After standardization, the correlation matrix can be computed using matrix multiplication.

Task:

  • Use pandas .corr() to compute the correlation matrix for density, gravity, and meanRadius
  • Now replicate this using numpy by following these steps:
    1. Extract data: Get the three columns as an \(n \times 3\) matrix \(X\) (n rows/objects, 3 columns/variables)
    2. Center the data: Subtract the mean of each column to get \(X_{\text{centered}}\) (remember that you can use the axis parameter in numpy functions)
    3. Standardize: Divide each centered column by its standard deviation to get \(Z\) (the standardized matrix)
    4. Compute correlation: The correlation matrix is \(R = \frac{1}{n-1} Z^T Z\) (a \(3 \times 3\) matrix)
    5. Compare with the pandas result

Note: The matrix \(Z\) has shape \((n \times 3)\), so \(Z^T\) has shape \((3 \times n)\), and their product gives a \((3 \times 3)\) correlation matrix.

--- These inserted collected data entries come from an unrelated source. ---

Lemma Clustername_distinguishes_ports_witness :
  (0 <= 80 < 10 ^ 15 /\ 0 <= 443 < 10 ^ 15 /\ 80 <> 443)
  /\ Clustername (with_port echo 80) <> Clustername (with_port echo 443).
Proof.
  assert (H1 : 0 <= 80 < 10 ^ 15) by lia.
  assert (H2 : 0 <= 443 < 10 ^ 15) by lia.
  assert (Hne : 80 <> 443) by lia.
  split; [repeat split; lia|].
  exact (Clustername_distinguishes_ports echo 80 443 H1 H2 Hne).
Defined.

End NamingProperties.

(** * Further properties of the Ingress processor *)
Section ProcessorProperties.
Import gostrings dag processor graph rules.
Context `{Collaborators}.

Lemma diagnostics_attach (b : Builder) (ev : v1beta1.Ingress * string * Route) :
  diagnostics (attach b ev) = diagnostics b.
Proof.
  destruct ev as [[ing host] r]. unfold attach, lookupVirtualHost.
  destruct (TLSRequired ing || HTTPAllowed ing);
    destruct (virtualhosts b !! host); simpl;
    destruct (securevirtualhosts b !! host);
    destruct (negb (String.eqb host "*")); reflexivity.
Qed.

(** X7. Phase B records no diagnostic and leaves the snapshot alone: a rule
    with a wildcard host, a rule without paths and a path whose Service
    does not resolve are dropped without a trace, so the diagnostics of a
    run are those of Phase A. *)
Theorem computeIngresses_records_nothing (b : Builder) :
  diagnostics (computeIngresses b) = diagnostics b
  /\ Source (computeIngresses b) = Source b
  /\ diagnostics (Run b) = diagnostics (computeSecureVirtualhosts b).
Proof.
  assert (Hdiag : forall b' : Builder, diagnostics (computeIngresses b') = diagnostics b').
  { intros b'. rewrite computeIngresses_attach.
    apply (foldl_preserves diagnostics). intros a ev. apply diagnostics_attach. }
  split; [apply Hdiag|]. split; [|apply Hdiag].
  rewrite computeIngresses_attach. apply foldl_attach_Source.
Qed.

(** ** The entries of the secure virtual hosts *)

Lemma entry_attach (b : Builder) (ev : v1beta1.Ingress * string * Route)
    (h : string) :
  secure_entry (attach b ev) h = secure_entry b h.
Proof.
  destruct ev as [[ing host] r]. unfold secure_entry.
  rewrite securevirtualhosts_attach.
  destruct (securevirtualhosts b !! host) as [svh|] eqn:Hsvh; [|reflexivity].
  destruct (negb (String.eqb host "*")); [|reflexivity].
  destruct (decide (host = h)) as [->|Hne].
  - now rewrite lookup_insert_eq, Hsvh.
  - now rewrite lookup_insert_ne by exact Hne.
Qed.

Lemma entry_foldl_attach (evs : list (v1beta1.Ingress * string * Route))
    (b : Builder) (h : string) :
  secure_entry (foldl attach b evs) h = secure_entry b h.
Proof.
  apply (foldl_preserves (fun b => secure_entry b h)). intros a ev.
  apply entry_attach.
Qed.

Lemma entry_secure_host (ing : v1beta1.Ingress) (sec : Secret) (b : Builder)
    (host h : string) :
  secure_entry (secure_host ing sec b host) h
  = if decide (host = h)
    then Some (name_of (secure_entry b h) h, Some sec, min_tls ing)
    else secure_entry b h.
Proof.
  unfold secure_entry, secure_host, lookupSecureVirtualHost, name_of, min_tls.
  destruct (decide (host = h)) as [->|Hne].
  - destruct (securevirtualhosts b !! h) as [svh|] eqn:Hsvh; simpl.
    + now rewrite lookup_alter_eq, Hsvh.
    + now rewrite lookup_alter_eq, lookup_insert_eq.
  - destruct (securevirtualhosts b !! host) as [svh|] eqn:Hsvh; simpl.
    + now rewrite lookup_alter_ne by exact Hne.
    + now rewrite lookup_alter_ne, lookup_insert_ne by exact Hne.
Qed.

Lemma name_of_idem (old : option (string * option Secret * Z)) (sec : option Secret)
    (ver : Z) (h : string) :
  name_of (Some (name_of old h, sec, ver)) h = name_of old h.
Proof. reflexivity. Qed.

(** The hosts of a block that passed: each of them gets the secret and the
    version of the block, the others keep what they had. *)
Lemma entry_secure_hosts (ing : v1beta1.Ingress) (sec : Secret)
    (hosts : list string) :
  forall (b : Builder) (h : string),
    secure_entry (foldl (secure_host ing sec) b hosts) h
    = if in_dec string_dec h hosts
      then Some (name_of (secure_entry b h) h, Some sec, min_tls ing)
      else secure_entry b h.
Proof.
  induction hosts as [|host hosts IH]; intros b h.
  - reflexivity.
  - change (foldl (secure_host ing sec) b (host :: hosts))
      with (foldl (secure_host ing sec) (secure_host ing sec b host) hosts).
    rewrite IH, entry_secure_host.
    destruct (in_dec string_dec h (host :: hosts)) as [Hin'|Hout'];
      destruct (in_dec string_dec h hosts) as [Hin|Hout];
      destruct (decide (host = h)) as [->|Hne];
      simpl in *; try tauto; try reflexivity.
Qed.

(** One TLS block, seen from the entry of [h]. *)
Lemma entry_tls_step (b : Builder) (blk : v1beta1.Ingress * v1beta1.IngressTLS)
    (h : string) :
  (tls_ok (Source b) blk = false \/ ~ In h (v1beta1.Hosts blk.2) ->
   secure_entry (tls_step b blk) h = secure_entry b h)
  /\ (forall sec : Secret,
        tls_ok (Source b) blk = true -> In h (v1beta1.Hosts blk.2) ->
        LookupSecret (Source b) (secret_name blk.1 blk.2) validSecret = inl sec ->
        secure_entry (tls_step b blk) h
        = Some (name_of (secure_entry b h) h, Some sec, min_tls blk.1)).
Proof.
  destruct (tls_ok (Source b) blk) eqn:Hok.
  - destruct (tls_step_ok b blk Hok) as (sec & Hsec & ->).
    rewrite entry_secure_hosts. split.
    + intros [Hfalse|Hout]; [discriminate|].
      destruct (in_dec string_dec h (v1beta1.Hosts blk.2)); tauto.
    + intros sec' _ Hin Hsec'. rewrite Hsec in Hsec'. injection Hsec' as <-.
      destruct (in_dec string_dec h (v1beta1.Hosts blk.2)); tauto.
  - rewrite (tls_step_fail b blk Hok). split; [reflexivity|discriminate].
Qed.

Lemma tls_ok_checks (src : KubernetesCache) (blk : v1beta1.Ingress * v1beta1.IngressTLS) :
  tls_ok src blk = true ->
  exists sec : Secret,
    LookupSecret src (secret_name blk.1 blk.2) validSecret = inl sec
    /\ DelegationPermitted src (secret_name blk.1 blk.2) (v1beta1.Namespace blk.1) = true.
Proof.
  unfold tls_ok. destruct (LookupSecret _ _ _) as [sec|]; [|discriminate].
  intros Hd. exists sec. auto.
Qed.

Lemma backed_tls_steps (src : KubernetesCache)
    (blks : list (v1beta1.Ingress * v1beta1.IngressTLS)) :
  (forall blk, In blk blks -> In blk (tls_blocks src)) ->
  forall b : Builder,
    Source b = src ->
    (forall h e, secure_entry b h = Some e -> backed src h e) ->
    forall h e, secure_entry (foldl tls_step b blks) h = Some e -> backed src h e.
Proof.
  induction blks as [|blk blks IH]; intros Hsub b Hsrc Hinv; [exact Hinv|].
  change (foldl tls_step b (blk :: blks)) with (foldl tls_step (tls_step b blk) blks).
  apply IH.
  - intros blk' Hin. apply Hsub. now right.
  - now rewrite (proj1 (tls_step_frame b blk)).
  - intros h e He.
    destruct (entry_tls_step b blk h) as [Hkeep Hset].
    destruct (tls_ok (Source b) blk) eqn:Hok.
    + destruct (in_dec string_dec h (v1beta1.Hosts blk.2)) as [Hin|Hout].
      * destruct (tls_ok_checks _ _ Hok) as (sec & Hsec & Hdeleg).
        rewrite (Hset sec eq_refl Hin Hsec) in He. injection He as <-.
        split.
        -- simpl. destruct (secure_entry b h) as [old|] eqn:Hold; [|reflexivity].
           simpl. exact (proj1 (Hinv h old Hold)).
        -- exists blk, sec. rewrite <- Hsrc. simpl.
           repeat split; try assumption. rewrite Hsrc. apply Hsub. now left.
      * rewrite Hkeep in He by now right. now apply Hinv.
    + rewrite Hkeep in He by now left. now apply Hinv.
Qed.

(** X8. On a run from a Builder without any virtual host, every secure
    virtual host is named after its key and carries a secret: the one the
    lookup returned for a TLS block of the snapshot that lists the host,
    passed validation and the delegation check; its minimum TLS version is
    the one derived from the annotations of the ingress of that block. *)
Theorem Run_secure_hosts_are_backed (src : KubernetesCache) (h : string)
    (svh : SecureVirtualHost) :
  securevirtualhosts (Run (fresh src)) !! h = Some svh ->
  vhost_Name (svhost_VirtualHost svh) = h
  /\ exists (blk : v1beta1.Ingress * v1beta1.IngressTLS) (sec : Secret),
      In blk (tls_blocks src) /\ In h (v1beta1.Hosts blk.2)
      /\ LookupSecret src (secret_name blk.1 blk.2) validSecret = inl sec
      /\ DelegationPermitted src (secret_name blk.1 blk.2) (v1beta1.Namespace blk.1) = true
      /\ svhost_Secret svh = Some sec
      /\ svhost_MinTLSVersion svh = min_tls blk.1.
Proof.
  intros Hsvh.
  assert (He : secure_entry (Run (fresh src)) h
               = Some (vhost_Name (svhost_VirtualHost svh), svhost_Secret svh,
                       svhost_MinTLSVersion svh))
    by (unfold secure_entry; now rewrite Hsvh).
  rewrite Run_attach, entry_foldl_attach, computeSecureVirtualhosts_blocks in He.
  apply (backed_tls_steps src (tls_blocks src)) in He; [exact He|auto|reflexivity|].
  intros h' e' He'. unfold secure_entry in He'. simpl in He'.
  rewrite lookup_empty in He'. discriminate.
Qed.

(** X9. When several TLS blocks that pass list the same host, the last one
    in the order of the snapshot decides: after a run the secure virtual
    host of [h] carries the secret and the minimum TLS version of the last
    passing block that lists [h]. *)
Theorem Run_last_block_wins (src : KubernetesCache)
    (before after : list (v1beta1.Ingress * v1beta1.IngressTLS))
    (blk : v1beta1.Ingress * v1beta1.IngressTLS) (sec : Secret) (h : string)
    (b : Builder) :
  Source b = src ->
  tls_blocks src = (before ++ blk :: after)%list ->
  LookupSecret src (secret_name blk.1 blk.2) validSecret = inl sec ->
  DelegationPermitted src (secret_name blk.1 blk.2) (v1beta1.Namespace blk.1) = true ->
  In h (v1beta1.Hosts blk.2) ->
  (forall blk', In blk' after -> tls_ok src blk' = true -> ~ In h (v1beta1.Hosts blk'.2)) ->
  exists svh : SecureVirtualHost,
    securevirtualhosts (Run b) !! h = Some svh
    /\ svhost_Secret svh = Some sec
    /\ svhost_MinTLSVersion svh = min_tls blk.1.
Proof.
  intros Hsrc Hblocks Hsec Hdeleg Hin Hafter.
  assert (Hok : tls_ok src blk = true) by (unfold tls_ok; now rewrite Hsec).
  assert (He : exists name, secure_entry (Run b) h = Some (name, Some sec, min_tls blk.1)).
  { rewrite Run_attach, entry_foldl_attach, computeSecureVirtualhosts_blocks.
    rewrite Hsrc, Hblocks, foldl_app.
    change (foldl tls_step (foldl tls_step b before) (blk :: after))
      with (foldl tls_step (tls_step (foldl tls_step b before) blk) after).
    set (b1 := foldl tls_step b before).
    assert (Hsrc1 : Source b1 = src) by (unfold b1; now rewrite tls_steps_Source).
    assert (Hstart : secure_entry (tls_step b1 blk) h
                     = Some (name_of (secure_entry b1 h) h, Some sec, min_tls blk.1)).
    { apply (proj2 (entry_tls_step b1 blk h)); rewrite ?Hsrc1; assumption. }
    assert (Hsrc2 : Source (tls_step b1 blk) = src)
      by (now rewrite (proj1 (tls_step_frame b1 blk))).
    revert Hstart Hsrc2. generalize (tls_step b1 blk) as b2.
    generalize (name_of (secure_entry b1 h) h) as name.
    clear Hblocks. induction after as [|blk' after IH]; intros name b2 Hstart Hsrc2.
    - exists name. exact Hstart.
    - change (foldl tls_step b2 (blk' :: after))
        with (foldl tls_step (tls_step b2 blk') after).
      apply (IH (fun x Hx => Hafter x (or_intror Hx)) name).
      + rewrite (proj1 (entry_tls_step b2 blk' h)); [exact Hstart|].
        rewrite Hsrc2. destruct (tls_ok src blk') eqn:Hok'; [right|now left].
        apply Hafter; [now left|exact Hok'].
      + now rewrite (proj1 (tls_step_frame b2 blk')). }
  destruct He as (name & He). unfold secure_entry in He.
  destruct (securevirtualhosts (Run b) !! h) as [svh|]; [|discriminate].
  simpl in He. injection He as _ Hs Hv. exists svh. auto.
Qed.

(** ** The plaintext virtual hosts *)

Lemma plain_hosts_foldl_attach (evs : list (v1beta1.Ingress * string * Route)) :
  forall b : Builder,
    (forall h v, virtualhosts b !! h = Some v -> vhost_Name v = h /\ routes v <> []) ->
    forall h v, virtualhosts (foldl attach b evs) !! h = Some v ->
                vhost_Name v = h /\ routes v <> [].
Proof.
  induction evs as [|[[ing host] r] evs IH]; intros b Hinv; [exact Hinv|].
  change (foldl attach b ((ing, host, r) :: evs))
    with (foldl attach (attach b (ing, host, r)) evs).
  apply IH. intros h' v'. rewrite virtualhosts_attach.
  destruct (plaintext ing); [|apply Hinv].
  destruct (decide (host = h')) as [->|Hne].
  - rewrite lookup_alter_eq. unfold lookupVirtualHost.
    destruct (virtualhosts b !! h') as [old|] eqn:Hold; simpl.
    + rewrite Hold. simpl. intros Heq. injection Heq as <-. simpl.
      split; [exact (proj1 (Hinv h' old Hold))|].
      intros Hnil. apply app_eq_nil in Hnil. destruct Hnil as [_ Hnil]. discriminate.
    + rewrite lookup_insert_eq. simpl. intros Heq. injection Heq as <-. simpl.
      split; [reflexivity|discriminate].
  - rewrite lookup_alter_ne by exact Hne. unfold lookupVirtualHost.
    destruct (virtualhosts b !! host) as [old|] eqn:Hold; simpl; [apply Hinv|].
    rewrite lookup_insert_ne by exact Hne. apply Hinv.
Qed.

Exercise 9: Creating a Theoretical Model Visualization with NumPy

Create a contour plot showing how escape velocity varies with surface gravity and radius, then overlay real solar system objects.

Scientific Background:

From \(v_{esc} = \sqrt{2gR}\), we can predict escape velocity for any combination of surface gravity \(g\) and radius \(R\). This creates a “phase space” showing where different types of objects fall.

Task:

  1. Create a grid of theoretical values using numpy:
    • Use np.linspace() to create arrays of gravity values (0.1 to 30 m/s²) and radius values (100 to 100,000 km)
    • Use np.meshgrid() to create 2D grids for both variables
    • Calculate theoretical escape velocity on this grid using the formula (remember unit conversions!)
  2. Create a contour plot:
    • Use plt.contourf() or plt.contour() to plot the theoretical escape velocity
    • Add contour labels showing escape velocity values
    • Filter the dataset for the 8 true planets: Mercury, Venus, Earth, Mars, Jupiter, Saturn, Uranus, Neptune
    • Overlay these planets on the contour plot using plt.scatter()
  3. Interpretation:
    • Do the 8 planets fall on the theoretical contours?
    • Can you identify different groups among the planets (rocky vs gas/ice giants)?